■ Work item ■
Within the entries below, find the portion that opens with the line containing "revert Hn; clear;" and closes with the line containing "unfold IsMasqueradedSystemProcess, isProtectedSystemEntity.". Retype that portion exactly and only.

(Records excerpted from a collection)

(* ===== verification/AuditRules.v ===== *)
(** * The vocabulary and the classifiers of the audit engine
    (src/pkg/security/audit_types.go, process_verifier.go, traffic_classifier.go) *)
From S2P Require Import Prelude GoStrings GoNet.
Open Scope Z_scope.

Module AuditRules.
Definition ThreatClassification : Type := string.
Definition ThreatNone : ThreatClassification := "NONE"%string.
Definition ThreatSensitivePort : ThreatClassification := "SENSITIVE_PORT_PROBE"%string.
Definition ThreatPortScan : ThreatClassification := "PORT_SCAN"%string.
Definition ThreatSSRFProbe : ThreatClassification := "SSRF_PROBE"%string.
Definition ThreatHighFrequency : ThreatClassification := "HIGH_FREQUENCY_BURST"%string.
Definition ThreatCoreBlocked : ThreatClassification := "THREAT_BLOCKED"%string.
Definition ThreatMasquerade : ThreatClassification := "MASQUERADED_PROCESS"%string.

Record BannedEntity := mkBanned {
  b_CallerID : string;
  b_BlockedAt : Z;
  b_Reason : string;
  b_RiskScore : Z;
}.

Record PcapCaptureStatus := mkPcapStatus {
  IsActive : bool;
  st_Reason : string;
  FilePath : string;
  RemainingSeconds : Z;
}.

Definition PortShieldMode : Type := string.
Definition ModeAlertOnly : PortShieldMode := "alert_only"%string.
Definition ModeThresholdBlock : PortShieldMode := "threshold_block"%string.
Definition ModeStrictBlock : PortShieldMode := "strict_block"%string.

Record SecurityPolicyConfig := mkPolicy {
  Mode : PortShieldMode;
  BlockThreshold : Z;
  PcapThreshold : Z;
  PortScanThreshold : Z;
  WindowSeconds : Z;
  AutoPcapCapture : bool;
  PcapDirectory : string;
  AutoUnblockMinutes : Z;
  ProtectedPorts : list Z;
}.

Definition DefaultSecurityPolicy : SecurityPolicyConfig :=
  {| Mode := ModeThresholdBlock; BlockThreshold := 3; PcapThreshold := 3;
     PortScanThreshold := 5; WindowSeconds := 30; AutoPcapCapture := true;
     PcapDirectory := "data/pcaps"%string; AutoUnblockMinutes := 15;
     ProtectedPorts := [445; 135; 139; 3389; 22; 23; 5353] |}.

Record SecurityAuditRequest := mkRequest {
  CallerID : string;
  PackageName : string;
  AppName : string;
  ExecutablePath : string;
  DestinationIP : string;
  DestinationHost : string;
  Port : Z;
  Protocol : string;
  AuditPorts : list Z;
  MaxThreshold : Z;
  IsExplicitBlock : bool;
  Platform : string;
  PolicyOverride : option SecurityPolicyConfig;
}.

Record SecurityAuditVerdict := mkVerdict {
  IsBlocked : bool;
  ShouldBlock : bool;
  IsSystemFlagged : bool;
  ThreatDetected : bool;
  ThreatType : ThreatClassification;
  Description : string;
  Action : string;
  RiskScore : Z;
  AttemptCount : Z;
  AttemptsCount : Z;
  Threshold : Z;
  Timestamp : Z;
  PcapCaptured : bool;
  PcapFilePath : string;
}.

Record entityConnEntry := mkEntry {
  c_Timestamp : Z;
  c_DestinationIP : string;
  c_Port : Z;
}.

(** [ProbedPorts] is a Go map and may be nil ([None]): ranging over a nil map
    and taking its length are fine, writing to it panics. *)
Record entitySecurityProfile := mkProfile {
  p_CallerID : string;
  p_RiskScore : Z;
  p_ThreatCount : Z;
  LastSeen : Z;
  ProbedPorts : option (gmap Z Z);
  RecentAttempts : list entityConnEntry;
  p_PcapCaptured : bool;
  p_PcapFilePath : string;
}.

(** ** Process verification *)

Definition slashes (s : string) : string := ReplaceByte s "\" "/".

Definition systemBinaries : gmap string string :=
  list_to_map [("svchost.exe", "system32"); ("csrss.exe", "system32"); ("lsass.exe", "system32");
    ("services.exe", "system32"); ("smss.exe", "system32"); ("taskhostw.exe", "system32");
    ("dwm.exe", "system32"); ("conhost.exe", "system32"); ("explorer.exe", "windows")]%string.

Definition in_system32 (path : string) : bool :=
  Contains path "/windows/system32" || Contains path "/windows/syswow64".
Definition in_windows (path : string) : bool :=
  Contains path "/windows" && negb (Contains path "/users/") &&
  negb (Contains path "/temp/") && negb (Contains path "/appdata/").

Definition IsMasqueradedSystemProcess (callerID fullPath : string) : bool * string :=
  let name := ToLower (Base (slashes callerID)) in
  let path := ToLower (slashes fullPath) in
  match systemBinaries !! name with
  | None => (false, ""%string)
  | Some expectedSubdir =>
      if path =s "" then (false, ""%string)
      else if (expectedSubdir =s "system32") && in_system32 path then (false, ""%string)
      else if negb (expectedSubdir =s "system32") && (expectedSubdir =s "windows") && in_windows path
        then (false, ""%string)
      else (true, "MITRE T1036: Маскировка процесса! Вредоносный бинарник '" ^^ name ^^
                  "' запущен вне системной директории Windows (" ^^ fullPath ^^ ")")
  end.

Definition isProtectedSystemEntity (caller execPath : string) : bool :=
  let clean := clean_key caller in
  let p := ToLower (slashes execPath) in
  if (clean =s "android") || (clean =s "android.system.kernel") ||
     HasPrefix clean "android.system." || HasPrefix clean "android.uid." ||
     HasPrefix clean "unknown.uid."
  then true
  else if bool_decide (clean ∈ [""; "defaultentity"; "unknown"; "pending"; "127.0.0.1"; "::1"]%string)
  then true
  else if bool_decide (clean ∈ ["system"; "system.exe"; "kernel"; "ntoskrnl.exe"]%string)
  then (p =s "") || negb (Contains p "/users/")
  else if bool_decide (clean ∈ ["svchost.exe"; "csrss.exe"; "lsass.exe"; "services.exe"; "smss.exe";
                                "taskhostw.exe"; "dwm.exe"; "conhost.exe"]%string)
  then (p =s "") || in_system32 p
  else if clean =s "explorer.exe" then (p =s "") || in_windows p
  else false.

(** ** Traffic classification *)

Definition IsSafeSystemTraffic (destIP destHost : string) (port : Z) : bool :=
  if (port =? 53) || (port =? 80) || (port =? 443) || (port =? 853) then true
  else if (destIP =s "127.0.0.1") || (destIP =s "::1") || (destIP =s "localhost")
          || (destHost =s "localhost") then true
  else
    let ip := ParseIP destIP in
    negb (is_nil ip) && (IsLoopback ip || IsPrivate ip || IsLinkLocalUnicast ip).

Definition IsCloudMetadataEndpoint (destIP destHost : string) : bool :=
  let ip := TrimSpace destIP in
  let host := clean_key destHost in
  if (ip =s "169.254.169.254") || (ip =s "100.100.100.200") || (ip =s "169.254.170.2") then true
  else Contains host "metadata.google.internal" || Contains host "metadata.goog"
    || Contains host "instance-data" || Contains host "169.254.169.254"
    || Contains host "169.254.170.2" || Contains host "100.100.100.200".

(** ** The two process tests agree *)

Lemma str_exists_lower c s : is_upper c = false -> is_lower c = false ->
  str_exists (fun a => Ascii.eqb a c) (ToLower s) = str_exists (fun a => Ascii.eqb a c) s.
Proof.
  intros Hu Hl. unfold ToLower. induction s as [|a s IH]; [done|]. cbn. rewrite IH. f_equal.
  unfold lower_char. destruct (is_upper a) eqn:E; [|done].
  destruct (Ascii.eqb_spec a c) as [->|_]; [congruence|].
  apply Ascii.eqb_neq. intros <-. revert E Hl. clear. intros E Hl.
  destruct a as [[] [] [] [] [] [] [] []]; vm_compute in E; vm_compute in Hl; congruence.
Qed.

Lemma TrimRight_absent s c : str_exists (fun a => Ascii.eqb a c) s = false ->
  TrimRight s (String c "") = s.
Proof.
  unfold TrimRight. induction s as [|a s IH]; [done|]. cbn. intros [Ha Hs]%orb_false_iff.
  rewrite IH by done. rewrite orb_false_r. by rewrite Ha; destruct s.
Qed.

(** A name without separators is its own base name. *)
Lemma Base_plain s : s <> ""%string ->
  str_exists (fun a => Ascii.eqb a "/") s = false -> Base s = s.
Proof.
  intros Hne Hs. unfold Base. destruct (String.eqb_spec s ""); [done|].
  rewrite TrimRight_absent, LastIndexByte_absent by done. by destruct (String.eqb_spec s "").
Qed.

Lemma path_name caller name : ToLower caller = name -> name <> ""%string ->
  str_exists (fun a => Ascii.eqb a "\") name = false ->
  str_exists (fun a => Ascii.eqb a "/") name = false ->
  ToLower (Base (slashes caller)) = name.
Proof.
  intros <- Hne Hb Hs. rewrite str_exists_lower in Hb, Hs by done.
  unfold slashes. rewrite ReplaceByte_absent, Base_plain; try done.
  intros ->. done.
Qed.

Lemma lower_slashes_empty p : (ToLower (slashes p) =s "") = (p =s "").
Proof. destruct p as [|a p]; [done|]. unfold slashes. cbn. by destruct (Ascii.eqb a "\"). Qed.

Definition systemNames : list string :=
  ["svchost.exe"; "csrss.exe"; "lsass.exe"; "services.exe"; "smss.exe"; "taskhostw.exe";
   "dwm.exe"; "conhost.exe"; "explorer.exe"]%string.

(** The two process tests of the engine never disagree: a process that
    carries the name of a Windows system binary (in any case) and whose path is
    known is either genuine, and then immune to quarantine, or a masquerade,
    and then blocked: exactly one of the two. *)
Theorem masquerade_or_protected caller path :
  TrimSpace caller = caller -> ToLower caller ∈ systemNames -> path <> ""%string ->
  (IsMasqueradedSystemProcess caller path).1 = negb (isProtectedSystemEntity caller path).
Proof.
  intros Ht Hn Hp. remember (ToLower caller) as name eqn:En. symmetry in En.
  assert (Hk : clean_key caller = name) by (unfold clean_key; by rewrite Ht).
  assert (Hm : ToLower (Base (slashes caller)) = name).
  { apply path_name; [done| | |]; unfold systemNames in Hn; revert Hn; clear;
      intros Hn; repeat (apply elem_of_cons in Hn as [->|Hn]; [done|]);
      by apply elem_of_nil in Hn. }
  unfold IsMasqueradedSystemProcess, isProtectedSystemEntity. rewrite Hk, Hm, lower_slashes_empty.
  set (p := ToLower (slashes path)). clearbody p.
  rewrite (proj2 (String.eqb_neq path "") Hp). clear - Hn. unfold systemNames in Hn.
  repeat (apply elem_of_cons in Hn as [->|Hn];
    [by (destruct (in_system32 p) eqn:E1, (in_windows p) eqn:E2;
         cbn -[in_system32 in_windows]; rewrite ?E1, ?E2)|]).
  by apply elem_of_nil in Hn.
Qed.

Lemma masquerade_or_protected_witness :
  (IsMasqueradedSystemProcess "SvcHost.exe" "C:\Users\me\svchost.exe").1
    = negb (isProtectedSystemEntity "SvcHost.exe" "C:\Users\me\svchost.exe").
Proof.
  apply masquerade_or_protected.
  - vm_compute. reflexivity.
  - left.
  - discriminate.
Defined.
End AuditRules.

■ Exercise answer ■
  { apply path_name; [done| | |]; unfold systemNames in Hn; revert Hn; clear;
      intros Hn; repeat (apply elem_of_cons in Hn as [->|Hn]; [done|]);
      by apply elem_of_nil in Hn. }
  unfold IsMasqueradedSystemProcess, isProtectedSystemEntity. rewrite Hk, Hm, lower_slashes_empty.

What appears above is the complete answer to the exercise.